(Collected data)
----

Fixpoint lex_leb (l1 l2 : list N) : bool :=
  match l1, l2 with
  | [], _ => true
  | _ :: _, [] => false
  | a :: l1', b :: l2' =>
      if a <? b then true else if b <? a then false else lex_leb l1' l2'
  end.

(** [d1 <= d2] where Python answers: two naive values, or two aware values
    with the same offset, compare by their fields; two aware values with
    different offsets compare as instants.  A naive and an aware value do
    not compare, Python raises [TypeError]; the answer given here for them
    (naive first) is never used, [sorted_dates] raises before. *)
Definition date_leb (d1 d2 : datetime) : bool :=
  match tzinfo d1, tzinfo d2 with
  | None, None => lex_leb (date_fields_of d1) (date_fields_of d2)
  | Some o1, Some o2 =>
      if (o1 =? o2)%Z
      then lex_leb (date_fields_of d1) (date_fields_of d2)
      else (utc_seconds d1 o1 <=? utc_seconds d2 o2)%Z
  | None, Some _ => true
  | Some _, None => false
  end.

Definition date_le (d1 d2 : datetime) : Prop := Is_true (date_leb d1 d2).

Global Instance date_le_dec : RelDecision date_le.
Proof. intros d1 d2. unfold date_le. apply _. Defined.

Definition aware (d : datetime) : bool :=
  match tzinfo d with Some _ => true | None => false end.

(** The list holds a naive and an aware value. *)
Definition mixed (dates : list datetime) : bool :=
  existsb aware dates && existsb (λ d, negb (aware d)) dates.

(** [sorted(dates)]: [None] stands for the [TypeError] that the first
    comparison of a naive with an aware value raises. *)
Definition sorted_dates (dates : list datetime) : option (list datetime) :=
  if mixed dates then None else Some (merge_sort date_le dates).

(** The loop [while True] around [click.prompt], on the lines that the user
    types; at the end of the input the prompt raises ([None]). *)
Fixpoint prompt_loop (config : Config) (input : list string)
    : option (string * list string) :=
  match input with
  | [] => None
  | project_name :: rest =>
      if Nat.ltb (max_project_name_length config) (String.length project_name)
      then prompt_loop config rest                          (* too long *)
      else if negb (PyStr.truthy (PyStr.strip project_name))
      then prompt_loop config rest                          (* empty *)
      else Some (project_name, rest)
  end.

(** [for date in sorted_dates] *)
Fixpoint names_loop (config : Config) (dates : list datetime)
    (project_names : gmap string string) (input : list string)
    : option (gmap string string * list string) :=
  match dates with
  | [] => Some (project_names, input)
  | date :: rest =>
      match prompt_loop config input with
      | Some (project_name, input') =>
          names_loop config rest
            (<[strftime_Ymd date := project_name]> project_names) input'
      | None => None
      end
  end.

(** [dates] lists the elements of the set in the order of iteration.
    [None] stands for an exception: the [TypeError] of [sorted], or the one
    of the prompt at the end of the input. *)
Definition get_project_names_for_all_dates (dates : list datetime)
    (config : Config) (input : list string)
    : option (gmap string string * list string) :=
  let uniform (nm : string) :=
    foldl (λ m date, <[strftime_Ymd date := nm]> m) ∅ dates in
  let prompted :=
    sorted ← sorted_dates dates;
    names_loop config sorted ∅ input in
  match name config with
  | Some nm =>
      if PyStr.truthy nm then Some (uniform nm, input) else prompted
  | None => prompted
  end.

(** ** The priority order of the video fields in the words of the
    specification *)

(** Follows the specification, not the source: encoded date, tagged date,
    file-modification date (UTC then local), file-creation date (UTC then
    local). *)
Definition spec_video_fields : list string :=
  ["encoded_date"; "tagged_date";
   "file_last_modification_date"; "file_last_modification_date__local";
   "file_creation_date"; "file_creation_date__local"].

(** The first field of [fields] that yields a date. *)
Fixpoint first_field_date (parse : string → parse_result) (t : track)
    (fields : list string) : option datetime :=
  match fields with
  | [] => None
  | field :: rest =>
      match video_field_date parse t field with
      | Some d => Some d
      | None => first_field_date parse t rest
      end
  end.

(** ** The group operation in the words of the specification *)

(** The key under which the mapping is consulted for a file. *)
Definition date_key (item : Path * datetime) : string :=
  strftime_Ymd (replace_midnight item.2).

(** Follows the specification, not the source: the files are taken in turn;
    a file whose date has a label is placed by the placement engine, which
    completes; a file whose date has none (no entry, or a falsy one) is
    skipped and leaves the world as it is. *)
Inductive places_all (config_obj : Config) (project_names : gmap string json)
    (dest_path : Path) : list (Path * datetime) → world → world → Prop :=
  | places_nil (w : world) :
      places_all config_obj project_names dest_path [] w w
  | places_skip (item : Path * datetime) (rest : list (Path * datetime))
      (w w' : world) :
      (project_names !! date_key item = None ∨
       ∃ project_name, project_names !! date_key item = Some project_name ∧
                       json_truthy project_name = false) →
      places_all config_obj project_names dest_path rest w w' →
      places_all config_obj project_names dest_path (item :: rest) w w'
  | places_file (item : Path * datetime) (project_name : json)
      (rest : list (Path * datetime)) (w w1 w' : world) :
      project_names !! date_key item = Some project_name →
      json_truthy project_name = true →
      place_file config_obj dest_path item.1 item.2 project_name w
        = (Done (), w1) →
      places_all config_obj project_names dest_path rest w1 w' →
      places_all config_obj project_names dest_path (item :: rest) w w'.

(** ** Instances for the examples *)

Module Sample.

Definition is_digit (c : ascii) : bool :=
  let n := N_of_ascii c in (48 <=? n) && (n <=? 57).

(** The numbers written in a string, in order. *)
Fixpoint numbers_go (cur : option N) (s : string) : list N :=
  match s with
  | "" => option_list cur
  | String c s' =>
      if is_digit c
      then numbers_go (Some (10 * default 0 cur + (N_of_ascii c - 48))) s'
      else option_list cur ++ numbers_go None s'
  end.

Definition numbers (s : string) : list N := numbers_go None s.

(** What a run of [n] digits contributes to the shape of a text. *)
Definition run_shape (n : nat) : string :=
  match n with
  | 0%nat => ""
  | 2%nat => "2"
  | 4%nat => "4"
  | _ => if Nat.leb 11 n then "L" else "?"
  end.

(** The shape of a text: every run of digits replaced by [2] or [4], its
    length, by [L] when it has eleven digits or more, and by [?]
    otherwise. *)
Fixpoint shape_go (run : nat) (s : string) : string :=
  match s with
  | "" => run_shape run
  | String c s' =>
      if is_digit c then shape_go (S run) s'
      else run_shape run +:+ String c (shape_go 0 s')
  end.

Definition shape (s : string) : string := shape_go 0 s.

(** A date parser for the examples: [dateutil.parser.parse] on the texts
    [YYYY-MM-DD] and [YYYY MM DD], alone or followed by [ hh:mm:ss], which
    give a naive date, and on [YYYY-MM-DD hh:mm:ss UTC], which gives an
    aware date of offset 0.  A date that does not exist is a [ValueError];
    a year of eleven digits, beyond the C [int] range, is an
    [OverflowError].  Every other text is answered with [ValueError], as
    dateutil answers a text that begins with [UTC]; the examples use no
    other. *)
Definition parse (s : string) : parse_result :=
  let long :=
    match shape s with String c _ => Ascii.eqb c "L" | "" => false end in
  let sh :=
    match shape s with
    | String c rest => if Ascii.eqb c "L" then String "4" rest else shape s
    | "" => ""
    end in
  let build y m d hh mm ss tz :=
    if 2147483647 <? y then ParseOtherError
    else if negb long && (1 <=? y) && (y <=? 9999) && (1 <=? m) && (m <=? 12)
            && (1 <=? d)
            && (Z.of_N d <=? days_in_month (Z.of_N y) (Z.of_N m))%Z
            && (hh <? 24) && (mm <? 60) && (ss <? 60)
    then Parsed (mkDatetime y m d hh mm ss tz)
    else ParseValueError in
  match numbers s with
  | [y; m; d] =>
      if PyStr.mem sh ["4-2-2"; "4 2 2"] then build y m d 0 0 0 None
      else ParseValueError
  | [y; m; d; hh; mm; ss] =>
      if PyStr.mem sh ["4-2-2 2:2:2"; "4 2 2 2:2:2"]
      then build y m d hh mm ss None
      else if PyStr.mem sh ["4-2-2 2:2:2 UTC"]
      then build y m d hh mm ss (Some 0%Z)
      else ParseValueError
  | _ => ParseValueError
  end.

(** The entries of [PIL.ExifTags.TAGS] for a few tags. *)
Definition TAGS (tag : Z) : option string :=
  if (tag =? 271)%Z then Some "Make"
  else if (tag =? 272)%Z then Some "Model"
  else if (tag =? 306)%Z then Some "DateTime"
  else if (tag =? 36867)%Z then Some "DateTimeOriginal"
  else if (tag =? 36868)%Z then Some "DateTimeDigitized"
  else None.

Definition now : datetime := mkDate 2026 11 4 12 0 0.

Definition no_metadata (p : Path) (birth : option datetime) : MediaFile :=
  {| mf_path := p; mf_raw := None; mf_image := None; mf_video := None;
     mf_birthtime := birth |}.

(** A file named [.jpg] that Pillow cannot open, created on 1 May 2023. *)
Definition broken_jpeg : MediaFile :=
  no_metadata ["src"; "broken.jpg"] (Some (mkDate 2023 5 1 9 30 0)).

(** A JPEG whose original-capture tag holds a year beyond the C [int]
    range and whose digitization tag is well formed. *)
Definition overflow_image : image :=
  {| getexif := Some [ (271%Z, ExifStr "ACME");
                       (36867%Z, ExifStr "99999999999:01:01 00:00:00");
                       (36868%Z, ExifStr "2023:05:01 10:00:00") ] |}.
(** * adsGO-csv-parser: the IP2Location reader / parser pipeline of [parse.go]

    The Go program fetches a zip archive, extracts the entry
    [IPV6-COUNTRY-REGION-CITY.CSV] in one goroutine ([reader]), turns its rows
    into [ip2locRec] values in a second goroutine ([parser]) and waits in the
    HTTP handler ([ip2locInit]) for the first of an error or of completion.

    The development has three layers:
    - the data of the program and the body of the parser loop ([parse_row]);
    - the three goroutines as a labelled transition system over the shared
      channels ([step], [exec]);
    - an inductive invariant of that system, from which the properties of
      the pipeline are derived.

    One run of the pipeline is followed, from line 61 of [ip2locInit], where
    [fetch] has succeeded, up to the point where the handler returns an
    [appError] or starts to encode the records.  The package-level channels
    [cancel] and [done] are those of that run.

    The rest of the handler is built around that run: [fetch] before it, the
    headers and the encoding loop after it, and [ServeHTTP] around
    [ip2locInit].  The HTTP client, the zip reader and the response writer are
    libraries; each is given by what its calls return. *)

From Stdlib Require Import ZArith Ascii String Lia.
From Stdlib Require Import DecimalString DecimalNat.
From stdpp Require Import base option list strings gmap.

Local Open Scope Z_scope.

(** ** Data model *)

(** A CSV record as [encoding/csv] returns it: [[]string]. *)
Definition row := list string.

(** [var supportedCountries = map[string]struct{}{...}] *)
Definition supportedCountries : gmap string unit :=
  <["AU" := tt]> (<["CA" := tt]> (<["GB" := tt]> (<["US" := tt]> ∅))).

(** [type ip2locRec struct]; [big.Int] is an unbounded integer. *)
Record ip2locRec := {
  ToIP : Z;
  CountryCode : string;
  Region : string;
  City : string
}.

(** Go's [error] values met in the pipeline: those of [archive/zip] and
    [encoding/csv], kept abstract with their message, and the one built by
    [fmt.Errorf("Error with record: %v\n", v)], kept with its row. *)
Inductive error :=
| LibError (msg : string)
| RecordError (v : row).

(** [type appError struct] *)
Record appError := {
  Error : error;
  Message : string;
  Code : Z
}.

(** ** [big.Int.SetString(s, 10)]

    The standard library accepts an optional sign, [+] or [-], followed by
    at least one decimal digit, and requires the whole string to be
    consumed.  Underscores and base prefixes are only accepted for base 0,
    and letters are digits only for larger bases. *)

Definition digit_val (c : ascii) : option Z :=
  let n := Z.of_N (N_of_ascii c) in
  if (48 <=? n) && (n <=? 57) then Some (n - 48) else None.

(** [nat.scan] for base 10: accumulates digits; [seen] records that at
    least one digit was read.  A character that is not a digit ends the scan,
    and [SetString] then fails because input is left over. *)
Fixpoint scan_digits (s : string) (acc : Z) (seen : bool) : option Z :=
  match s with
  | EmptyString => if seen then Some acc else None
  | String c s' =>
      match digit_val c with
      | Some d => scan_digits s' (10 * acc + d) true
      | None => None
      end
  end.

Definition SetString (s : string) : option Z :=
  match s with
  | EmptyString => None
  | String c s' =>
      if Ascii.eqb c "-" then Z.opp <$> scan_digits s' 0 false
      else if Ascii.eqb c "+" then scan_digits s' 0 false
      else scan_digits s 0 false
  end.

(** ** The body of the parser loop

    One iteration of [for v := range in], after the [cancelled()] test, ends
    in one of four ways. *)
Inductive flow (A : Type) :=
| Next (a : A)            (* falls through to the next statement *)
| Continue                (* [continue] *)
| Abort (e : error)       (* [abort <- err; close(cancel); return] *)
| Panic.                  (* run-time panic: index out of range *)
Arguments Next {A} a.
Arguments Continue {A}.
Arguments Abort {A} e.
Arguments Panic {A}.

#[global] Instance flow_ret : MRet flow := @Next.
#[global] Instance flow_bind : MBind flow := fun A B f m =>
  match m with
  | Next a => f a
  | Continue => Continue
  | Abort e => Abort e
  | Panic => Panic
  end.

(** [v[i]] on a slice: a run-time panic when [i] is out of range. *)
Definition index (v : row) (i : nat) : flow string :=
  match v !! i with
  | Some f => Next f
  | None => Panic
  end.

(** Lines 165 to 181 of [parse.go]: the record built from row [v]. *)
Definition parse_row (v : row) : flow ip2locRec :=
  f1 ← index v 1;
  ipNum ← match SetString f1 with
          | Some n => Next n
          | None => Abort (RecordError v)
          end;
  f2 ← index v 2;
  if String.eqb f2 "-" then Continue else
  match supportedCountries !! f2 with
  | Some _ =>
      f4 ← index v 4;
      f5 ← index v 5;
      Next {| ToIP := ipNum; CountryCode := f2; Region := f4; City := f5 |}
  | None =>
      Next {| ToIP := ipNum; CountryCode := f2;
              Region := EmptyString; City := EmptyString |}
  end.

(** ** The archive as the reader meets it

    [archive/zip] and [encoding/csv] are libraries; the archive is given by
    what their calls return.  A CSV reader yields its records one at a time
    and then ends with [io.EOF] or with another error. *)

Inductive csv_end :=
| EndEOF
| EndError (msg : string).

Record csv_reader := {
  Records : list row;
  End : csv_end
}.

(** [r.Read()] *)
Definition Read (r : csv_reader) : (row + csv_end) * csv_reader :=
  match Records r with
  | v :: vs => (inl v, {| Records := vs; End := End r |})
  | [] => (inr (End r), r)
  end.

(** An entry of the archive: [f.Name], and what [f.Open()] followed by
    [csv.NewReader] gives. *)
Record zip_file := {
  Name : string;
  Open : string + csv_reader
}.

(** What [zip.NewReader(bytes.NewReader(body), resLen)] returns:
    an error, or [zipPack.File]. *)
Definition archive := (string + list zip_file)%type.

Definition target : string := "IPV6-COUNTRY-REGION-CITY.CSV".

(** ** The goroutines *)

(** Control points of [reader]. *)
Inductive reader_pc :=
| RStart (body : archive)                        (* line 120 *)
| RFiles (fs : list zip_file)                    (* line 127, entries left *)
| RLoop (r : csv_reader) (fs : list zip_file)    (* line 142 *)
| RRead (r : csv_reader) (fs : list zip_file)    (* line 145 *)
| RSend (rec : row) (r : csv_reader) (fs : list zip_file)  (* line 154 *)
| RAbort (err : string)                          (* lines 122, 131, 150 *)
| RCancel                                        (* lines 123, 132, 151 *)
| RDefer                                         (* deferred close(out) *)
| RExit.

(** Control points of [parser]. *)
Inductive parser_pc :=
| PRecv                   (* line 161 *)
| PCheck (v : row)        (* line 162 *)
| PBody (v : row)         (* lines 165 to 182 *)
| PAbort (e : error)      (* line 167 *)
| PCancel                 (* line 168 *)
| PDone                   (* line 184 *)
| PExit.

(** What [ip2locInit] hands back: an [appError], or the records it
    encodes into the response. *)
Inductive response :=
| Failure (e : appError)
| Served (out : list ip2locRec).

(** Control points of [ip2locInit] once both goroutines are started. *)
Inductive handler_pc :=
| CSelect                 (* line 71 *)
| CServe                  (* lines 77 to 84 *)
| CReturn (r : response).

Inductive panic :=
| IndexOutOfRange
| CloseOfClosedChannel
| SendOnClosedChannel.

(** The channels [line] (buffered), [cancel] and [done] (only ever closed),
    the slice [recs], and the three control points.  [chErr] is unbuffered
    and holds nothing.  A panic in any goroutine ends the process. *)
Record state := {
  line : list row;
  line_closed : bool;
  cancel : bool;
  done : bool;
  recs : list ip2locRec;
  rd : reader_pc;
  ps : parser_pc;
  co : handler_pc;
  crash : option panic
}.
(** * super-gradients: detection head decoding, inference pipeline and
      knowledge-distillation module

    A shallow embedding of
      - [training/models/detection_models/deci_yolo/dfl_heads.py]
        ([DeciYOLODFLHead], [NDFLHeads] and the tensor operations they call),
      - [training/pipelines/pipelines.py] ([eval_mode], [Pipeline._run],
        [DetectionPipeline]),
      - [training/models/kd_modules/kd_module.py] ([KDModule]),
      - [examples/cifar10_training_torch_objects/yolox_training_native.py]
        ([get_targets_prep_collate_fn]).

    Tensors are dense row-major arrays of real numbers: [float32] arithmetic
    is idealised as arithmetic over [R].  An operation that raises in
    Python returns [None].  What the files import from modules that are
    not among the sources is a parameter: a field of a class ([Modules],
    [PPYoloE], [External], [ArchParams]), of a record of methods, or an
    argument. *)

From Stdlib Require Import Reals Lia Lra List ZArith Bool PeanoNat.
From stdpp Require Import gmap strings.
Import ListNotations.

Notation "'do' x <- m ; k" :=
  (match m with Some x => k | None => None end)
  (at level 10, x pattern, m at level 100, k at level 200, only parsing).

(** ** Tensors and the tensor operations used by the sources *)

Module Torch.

----

> [What the exercise asks]: Count every line of the data above where "entries" appears, and give the total only.

> [Result below]: 2